Relato: La planta roja



LA PLANTA ROJA

            Los laboratorios McPherson&Murphy, de Glasgow, Escocia, habían experimentado en secreto durante años con un peculiar espécimen de una planta hallada en la selva tropical. Los fondos destinados a la investigación eran cuantiosos, y el anónimo mecenas había pedido que no cejaran en su empeño hasta descifrar todo el ADN de la planta, a fin de obtener una determinada mutación.
Los doctores Stevenson y Orellana consiguieron hacer mutar al espécimen vegetal. El color rojo intenso de sus hojas y tallos demostraba que, al menos, habían conseguido crear un ejemplar único.        Solo faltaba que cumpliera las otras “características” que se habían solicitado en secreto. Hicieron la prueba… y alcanzaron un rotundo éxito. Rápidamente se pusieron en contacto con los intermediarios de sus inversionistas y les comunicaron la noticia.

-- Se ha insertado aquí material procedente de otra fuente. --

(** C24: In every reachable registry a row's op and state agree: without an op
    its op columns are empty and its state is none that an op holds it in;
    with one, its state is the op's, the op's target is the row's node, and
    the op has an id; and a sandbox is on a node unless it is pending or
    hibernated, a pending one on none. *)
Theorem op_state_node_agree s id row :
  reachable s → db_sandboxes (st_db s) !! id = Some row →
  match sb_Op row with
  | None =>
      sb_OpID row = uuidNil ∧ sb_OpTarget row = ""%string ∧ sb_OpOwner row = ""%string
      ∧ sb_OpFromState row = None
      ∧ sb_ClientState row ∉ [StatePausing; StateResuming; StateHibernating]
      ∧ (sb_ClientState row = StatePending → sb_Node row = ""%string)
      ∧ (sb_ClientState row ∉ [StatePending; StateHibernated] → sb_Node row ≠ ""%string)
  | Some k =>
      sb_OpID row ≠ uuidNil ∧ sb_ClientState row = transitional k
      ∧ sb_OpTarget row = sb_Node row ∧ sb_Node row ≠ ""%string
  end.
Proof.
  intros Hs Hrow. apply reachable_ok in Hs as [Hdb _].
  destruct (ok_rows _ Hdb _ _ Hrow) as [_ Hr _ _ _ _ _].
  destruct (sb_Op row) as [k|] eqn:Hop.
  - by destruct (row_op _ _ Hr Hop).
  - destruct (row_no_op _ Hr Hop) as [[] [Hset Hpend Hnode]]. split_and!; try done.
    + destruct (sb_ClientState row); try done; set_solver.
    + intros E. by apply Hpend.
    + intros Hn. apply Hnode. destruct (sb_ClientState row); try done; set_solver.
Qed.

Lemma op_state_node_agree_witness :
  sb_OpID ex_row2 ≠ uuidNil ∧ sb_ClientState ex_row2 = transitional OpCreate
  ∧ sb_OpTarget ex_row2 = sb_Node ex_row2 ∧ sb_Node ex_row2 ≠ ""%string.
Proof. exact (op_state_node_agree ex_state2 ex_id ex_row2 ex_reachable ex_row2_eq). Defined.

(** C26: In every reachable registry the bookings follow the states: a sandbox
    that uses its node (creating, running, pausing, resuming) has a booking
    there, one that uses none (pending, paused, hibernated, stopped, failed,
    lost) has no booking, and no booking is without its sandbox. *)
Theorem bookings_follow_states s id :
  reachable s →
  match db_sandboxes (st_db s) !! id with
  | None => db_bookings (st_db s) !! id = None
  | Some row =>
      match bookingOf (sb_ClientState row) with
      | bookNone => db_bookings (st_db s) !! id = None
      | bookMust => ∃ b, db_bookings (st_db s) !! id = Some b ∧ bk_Node b = sb_Node row
      | bookUnchanged => True
      end
  end.
Proof.
  intros Hs. apply reachable_ok in Hs as [Hdb _].
  destruct (db_sandboxes (st_db s) !! id) as [row|] eqn:Hrow.
  - destruct (ok_rows _ Hdb _ _ Hrow) as [<- Hr _ Hb _ _ _]. unfold booking_follows in Hb.
    destruct (bookingOf (sb_ClientState row)) eqn:Hbk; try done. apply Hb.
    destruct (sb_Op row) as [k|] eqn:Hop; [by destruct (row_op _ _ Hr Hop)|].
    destruct (row_no_op _ Hr Hop) as [_ [_ _ Hnode]]. apply Hnode. by destruct (sb_ClientState row).
  - apply eq_None_not_Some. intros Hb. apply (ok_bookings _ Hdb) in Hb. rewrite Hrow in Hb. by destruct Hb.
Qed.

Lemma bookings_follow_states_witness :
  ∃ b, db_bookings (st_db ex_state2) !! ex_id = Some b ∧ bk_Node b = sb_Node ex_row2.
Proof.
  generalize (bookings_follow_states ex_state2 ex_id ex_reachable). rewrite ex_row2_eq.
  exact (λ H, H).
Defined.

(** A step of the engine never moves a row backwards: while the row is
    there, its incarnation stays, and neither its gen nor the epoch of its
    checkpoint falls; so a write guarded by gen and incarnation cannot be
    applied to an older row, and no checkpoint is replaced by an older one. *)
Theorem rows_move_forward s s' id row row' :
  reachable s → step s s' →
  db_sandboxes (st_db s) !! id = Some row → db_sandboxes (st_db s') !! id = Some row' →
  sb_Incarnation row' = sb_Incarnation row ∧ sb_Gen row ≤ sb_Gen row'
  ∧ sb_CheckpointEpoch row ≤ sb_CheckpointEpoch row'.
Proof.
  intros Hs Hstep Hrow Hrow'. apply reachable_ok in Hs.
  destruct (step_good _ _ Hs Hstep) as [_ [fresh Hg]].
  destruct (good_le _ _ _ Hg _ _ _ Hrow Hrow'). done.
Qed.

Definition ex_state3 : State := MkState ex_db3 (<[11%N := ex_handle]> ∅).

Definition ex_row3 : Sandbox :=
  Eval vm_compute in default (new_row ex_new 7%N 0) (db_sandboxes ex_db3 !! ex_id).

Lemma rows_move_forward_witness :
  sb_Incarnation ex_row3 = sb_Incarnation ex_row2 ∧ sb_Gen ex_row2 ≤ sb_Gen ex_row3
  ∧ sb_CheckpointEpoch ex_row2 ≤ sb_CheckpointEpoch ex_row3.
Proof.
  apply (rows_move_forward ex_state2 ex_state3 ex_id); [exact ex_reachable | | exact ex_row2_eq |].
  - eapply (step_finish ex_engine 21%N "1s" 11%N ex_handle ex_called
      (MkObservation true (Some (ex_pod "seven")))); vm_compute; reflexivity.
  - vm_compute. reflexivity.
Defined.

(** ** The end of an op *)



(** C11: A finish whose op is the row's ends the op: the row has no op any
    more, is in a state no op holds it in, and the result the waiters get is
    the state, node and description of the row written. *)
Theorem finish_ends_op e u elapsed s o h row res obs r ac evs db' :
  reachable s → st_ops s !! o = Some h → db_sandboxes (st_db s) !! h_id h = Some row →
  owns h row = true → finishOnce e u elapsed h res obs (st_db s) = Ok ((r, ac, evs), db') →
  ∃ row', db_sandboxes db' !! h_id h = Some row' ∧ sb_Op row' = None ∧ sb_OpID row' = uuidNil
    ∧ settled (sb_ClientState row') = true
    ∧ or_State r = Some (sb_ClientState row') ∧ or_Node r = sb_Node row'
    ∧ or_Description r = sb_StatusDescription row' ∧ or_fenced r = false.
Proof.
  intros Hs Hh Hrow Ho H. apply reachable_ok in Hs as [Hok Hops]. destruct (Hops o h Hh) as [_ Hfit].
  destruct (owned_row _ _ _ Hok Hfit Hrow Ho) as (Hid & Hinc & _ & _ & Hn & Hne).
  unfold finishOnce in H. apply bind_ok in H as (row0 & d & Hl & H). tx_facts.
  rewrite Hrow, Ho in H. tx_inv H. change_facts.
  destruct (applyOutcome_ok e (db_nodes (st_db s)) elapsed h res obs row (db_now (st_db s)) Hn Hne)
    as [[_ S1 S2 _ _ _] [] [Hset _ _] _ Hcl Hts _]. cbn in S1.
  match goal with H : commit _ _ _ _ = _ |- _ => apply commit_ok in H as Hw end;
    [rewrite S1 in Hw | by rewrite S1, Hid
     | rewrite S1; eapply Forall_impl; [exact Hts|]; by intros t (? & _) | done].
  destruct Hw as [_ Hw Hcore _ _ _ _ _ _ _ _]. rewrite Hid in Hw.
  injection Hcore as E1 E2 E3 E4 E5 E6 E7 E8 E9 E10 E11 E12 E13.
  eexists. split_and!; [exact Hw | congruence | congruence | by rewrite E3 | done..].
Qed.

Lemma finish_ends_op_witness :
  ∃ row', db_sandboxes ex_db3 !! ex_id = Some row' ∧ sb_Op row' = None ∧ sb_OpID row' = uuidNil
    ∧ settled (sb_ClientState row') = true.
Proof.
  destruct (finish_ends_op ex_engine 21%N "1s" ex_state2 11%N ex_handle ex_row2 ex_called
    (MkObservation true (Some (ex_pod "seven")))
    (match ex_finish ex_db2 with Ok (r, _, _, _) => r | Err _ => no_result end)
    (match ex_finish ex_db2 with Ok (_, ac, _, _) => ac | Err _ => MkAfterCommit [] false end)
    (match ex_finish ex_db2 with Ok (_, _, evs, _) => evs | Err _ => [] end) ex_db3)
    as (row' & H1 & H2 & H3 & H4 & _);
    [exact ex_reachable | reflexivity | exact ex_row2_eq | vm_compute; reflexivity
    | vm_compute; reflexivity |].
  exists row'. split; [exact H1|]. split; [exact H2|]. split; [exact H3 | exact H4].
Defined.

(** C18: A finish that was fenced out (its op is no longer the row's: taken
    over, released, preempted) writes nothing of its outcome: the row keeps
    its state, node, op and everything else but a newer checkpoint, every
    other row and every booking and hold stay as they are. *)
Theorem fenced_finish_keeps_row e u elapsed h res obs db row r db' :
  db_sandboxes db !! h_id h = Some row → sb_ID row = h_id h → owns h row = false →
  finishOnce e u elapsed h res obs db = Ok (r, db') →
  (∃ row', db_sandboxes db' !! h_id h = Some row' ∧ lifecycle row' = lifecycle row
     ∧ sb_RunID row' = sb_RunID row ∧ sb_CheckpointEpoch row ≤ sb_CheckpointEpoch row')
  ∧ (∀ j, j ≠ h_id h → db_sandboxes db' !! j = db_sandboxes db !! j)
  ∧ db_bookings db' = db_bookings db ∧ db_holds db' = db_holds db.
Proof.
  intros Hrow Hid Ho H. unfold finishOnce in H. apply bind_ok in H as (row0 & d & Hl & H). tx_facts.
  rewrite Hrow, Ho in H. unfold finish_fenced in H. tx_inv H.
  match goal with H : fencedOut _ _ _ _ _ _ = _ |- _ => unfold fencedOut in H; cbv zeta in H;
    tx_inv H; change_facts end; try (split; [exists row; by split_and! | by split_and!]).
  match goal with H : UpdateSandbox _ (ch_after ?c) _ = _ |- _ => rename H into Hup; set (c' := c) in * end.
  destruct (merge_all_ok (db_nodes db) (h_target h)
    (cr_checkpoint res :: (if ours e obs (h_inc h)
       then match obs_info obs with Some i => [pi_Checkpoint i] | None => [] end else []))
    (MkChange (db_now db) row row false "" "" [] [])) as ([_ _ _ _ _ S] & Hlc & Hrun).
  fold c' in S, Hlc, Hrun. clearbody c'. cbn in S, Hlc, Hrun.
  apply UpdateSandbox_ok in Hup as (_ & Hw & _ & _ & _ & Hdb); [|by rewrite Hid].
  rewrite Hdb, Hid. cbn. split_and!; [|by intros j Hj; rewrite lookup_insert_ne | done | done].
  eexists. split; [by rewrite lookup_insert_eq|]. rewrite Hw. cbn. by rewrite <- Hlc.
Qed.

Días después varias avionetas sobrevolaron las selvas del Amazonas, en las proximidades de las grandes industrias de producción de la soja. Pasaban a baja altura sobre la jungla, y arrojaban pequeñas nubes compuestas de miríadas de partículas. Unas semanas después la jungla aparecía salpicada de manchas rojas: las semillas habían germinado y las nuevas plantas comenzaban a crecer en el rico suelo sudamericano. Pronto se descubrió para qué fin querían la mutada planta sus insaciables adalides: la frondosa selva del Amazonas era devorada por la nueva planta, cuyo ciclo de reproducción era muy breve pero destructivo; primero consumía toda la floresta de su alrededor, luego esparcía sus semillas al viento en varias millas a la redonda y después moría y se transformaba en polvo, formando una extensa y desolada superficie… apta para el cultivo de soja, al que no afectaba la plaga.
            Era un ahorro inmenso en tiempo y mano de obra, se dijeron los depredadores capitalistas, mientras se frotaban las manos y pensaban en los beneficios obtenidos. Las semillas, en cambio, ajenas a los intereses de los hombres, se dejaron arrastrar por los vientos y las corrientes aéreas, y empezaron a caer sobre todo el planeta…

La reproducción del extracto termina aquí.